Restaurants are all about food, beverage, and service—but hospitality is all about people. That is perhaps the core message from a conversation with John C. Metz Jr.—because this man, who is chef, entrepreneur, and executive, is truly a people person. Whether talking with reverence and awe of the lifelong influence his father, John Metz Sr., has had on his career and restaurants, or crediting his partners, Thomas DiGiorgio and Richard Rivera, with helping build the successful Marlow’s Tavern concept and Sterling Spoon Culinary Management, or simply lauding the team of professionals who help run their restaurants, Metz makes it clear that his priority is all about providing the highest-quality hospitality, always focused on the people being served. Metz, CEO, executive chef, and co-founder of Sterling Spoon Culinary Management and Marlow’s Tavern, talks about opportunities and trends within the industry, issues that warrant engagement, and the emergence of upscale-casual dining, of which Marlow’s Tavern is a perfect example.
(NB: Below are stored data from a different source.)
(** ** Properties *)

(** Control parameters survive encoding, but for one pair of fields.  When
    names, URIs and numbers can be sent, the block [Encode] makes goes over
    the wire and [DecodeControlParameters] reads back all sixteen fields,
    unless both a FaceId and a DefaultCongestionThreshold are set: these the
    decoder refuses as a duplicate, wherever they came from. *)
Lemma control_parameters_roundtrip c rest :
  cp_ok c -> Z.of_nat (length (enc (parent TM.ControlParameters (CP_fields c)))) < 2 ^ 64 ->
  let w := wire (Wire (CP_Encode c)) in
  exists b, DecodeBlock (w ++ rest) = Ok (b, Z.of_nat (length w)) /\
    DecodeControlParameters (Some b) =
      match cpFaceID c, cpThreshold c with
      | Some _, Some _ => Err (ErrNew "duplicate DefaultCongestionThreshold")
      | _, _ => Ok (cp_read c)
      end.
Proof.
  intros Hok Hl w. pose proof (CP_fields_types c Hok) as Ht. pose proof (CP_fields_coherent c Hok) as Hco.
  destruct (encoded_decodes TM.ControlParameters (CP_fields c) rest ltac:(type_range) Ht Hco Hl) as [Hd Hp].
  eexists. split; [exact Hd|]. unfold DecodeControlParameters.
  change (negb (tlvType (flat _) =? TM.ControlParameters)) with false. cbv iota. rewrite Hp. cbn [outcome_bind subelements].
  assert (Hsub : Forall (fun b => Z.of_nat (length (enc b)) < 2 ^ 64) (CP_fields c)).
  { apply Forall_forall. intros b Hb. exact (enc_sub_bound _ _ _ Hb Hl). }
  assert (Hrest : Forall (fun b => Z.of_nat (length (enc b)) < 2 ^ 64) (CP_rest c)).
  { unfold CP_fields in Hsub. rewrite !Forall_app in Hsub. unfold CP_rest. rewrite !Forall_app. by intuition. }
  apply decode_cp_first; [done|done|].
  destruct (cpFaceID c) as [f|] eqn:Ef; [destruct (cpThreshold c) as [t|] eqn:Et|].
  - by apply (decode_cp_threshold c f t).
  - apply decode_cp_rest; auto.
  - apply decode_cp_rest; auto.
Qed.

(** Query filters and responses survive encoding: the bytes of an encoded
    filter decode to the filter, and those of a response to its status code,
    text and body, whatever comes behind the body. *)
Lemma filter_response_roundtrip f c rest :
  fq_ok f -> Z.of_nat (length (enc (parent TM.FaceQueryFilter (FQ_fields f)))) < 2 ^ 64 ->
  in_u64 (crStatusCode c) ->
  (forall b, crBody c = Some b -> coherent b /\ 0 <= tlvType b < 2 ^ 32 /\ tlvType b <> TM.StatusCode /\ tlvType b <> TM.StatusText) ->
  Z.of_nat (length (enc (parent TM.ControlResponse (CR_fields c)))) < 2 ^ 64 ->
  DecodeFaceQueryFilterFromEncoded (wire (Wire (FQ_Encode f)) ++ rest) = Ok f /\
  let w := wire (Wire (CR_Encode c)) in
  exists b, DecodeBlock (w ++ rest) = Ok (b, Z.of_nat (length w)) /\
    DecodeControlResponse (Some b) = Ok (mkCR (crStatusCode c) (crStatusText c) (flat <$> crBody c)).
Proof.
  intros Hok Hl Hn Hb Hlr. split.
  - destruct (FQ_fields_ok f) as [Ht Hco].
    destruct (encoded_decodes TM.FaceQueryFilter (FQ_fields f) rest ltac:(type_range) Ht Hco Hl) as [Hd Hp].
    unfold DecodeFaceQueryFilterFromEncoded, FQ_Encode. rewrite Hd. cbn [outcome_bind]. unfold DecodeFaceQueryFilter.
    change (negb (tlvType (flat _) =? TM.FaceQueryFilter)) with false. cbv iota. rewrite Hp. cbn [outcome_bind subelements].
    by apply decode_fq.
  - assert (Hf : Forall (fun e => 0 <= tlvType e < 2 ^ 32) (CR_fields c) /\ Forall coherent (CR_fields c)).
    { unfold CR_fields. destruct (crBody c) as [b|]; cbn [option_list]; [destruct (Hb b eq_refl) as (? & ? & _)|];
        split; repeat first [apply Forall_nil_2 | apply Forall_cons_2]; auto using nni_coherent, coherent_new;
        rewrite ?nni_type; type_range. }
    destruct Hf as [Ht Hco].
    destruct (encoded_decodes TM.ControlResponse (CR_fields c) rest ltac:(type_range) Ht Hco Hlr) as [Hd Hp].
    eexists. split; [exact Hd|]. unfold DecodeControlResponse. rewrite Hp. cbn [outcome_bind subelements].
    unfold CR_fields. cbn [map]. rewrite EncodeNNIBlock_new, !flat_new. cbn [CR_elems tlvType value].
    change (TM.StatusCode =? TM.StatusCode) with true. cbv iota. unfold number. rewrite DecodeNNIBlock_new by done.
    cbn [outcome_bind]. destruct (crBody c) as [b|]; [|done]. destruct (Hb b eq_refl) as (_ & _ & H1 & H2).
    change (TM.StatusText =? TM.StatusCode) with false. change (TM.StatusText =? TM.StatusText) with true. cbv iota.
    change (map flat (option_list (Some b))) with [flat b]. cbn [CR_elems]. change (tlvType (flat b)) with (tlvType b).
    rewrite (proj2 (Z.eqb_neq _ _) H1), (proj2 (Z.eqb_neq _ _) H2). done.
Qed.
End uris.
“The idea of Marlow’s Tavern started because we wanted to create the kind of place where we’d like to go hang out, taking the idea of the neighborhood tavern and reinventing it with great food and great atmosphere coupled with four-star inspired service,” Chef Metz says. “Our goal for Marlow’s is to provide the luxuries of upscale dining to the neighborhoods we serve, in a simple, relaxed way.”
How is the industry different today than when you started?
The biggest piece that has changed has been the introduction of fast-paced technology. For the most part, that has been really positive, especially relative to food safety, sanitation, and inventory management.
But with the reliance on technology I think we’ve lost a little personalization, whether it’s at the table or within the restaurant operation. It’s important to remember that people still want to be served, they want to interact, and they want to escape. We are here to serve great food, great beverage, and give our guests hospitality.
Another big influence is the Food Network, which has created a bigger limelight around the profession, introducing a lot more people to the field and helping to grow both the labor force in the industry and the quality of talent.
And the last thing that has changed has been the evolution of the fine-dining world of the past into upscale-casual dining. People still want high-quality service and food, but they don’t need or want the stuffiness. This has forced the industry to maintain quality hospitality in a more casual setting.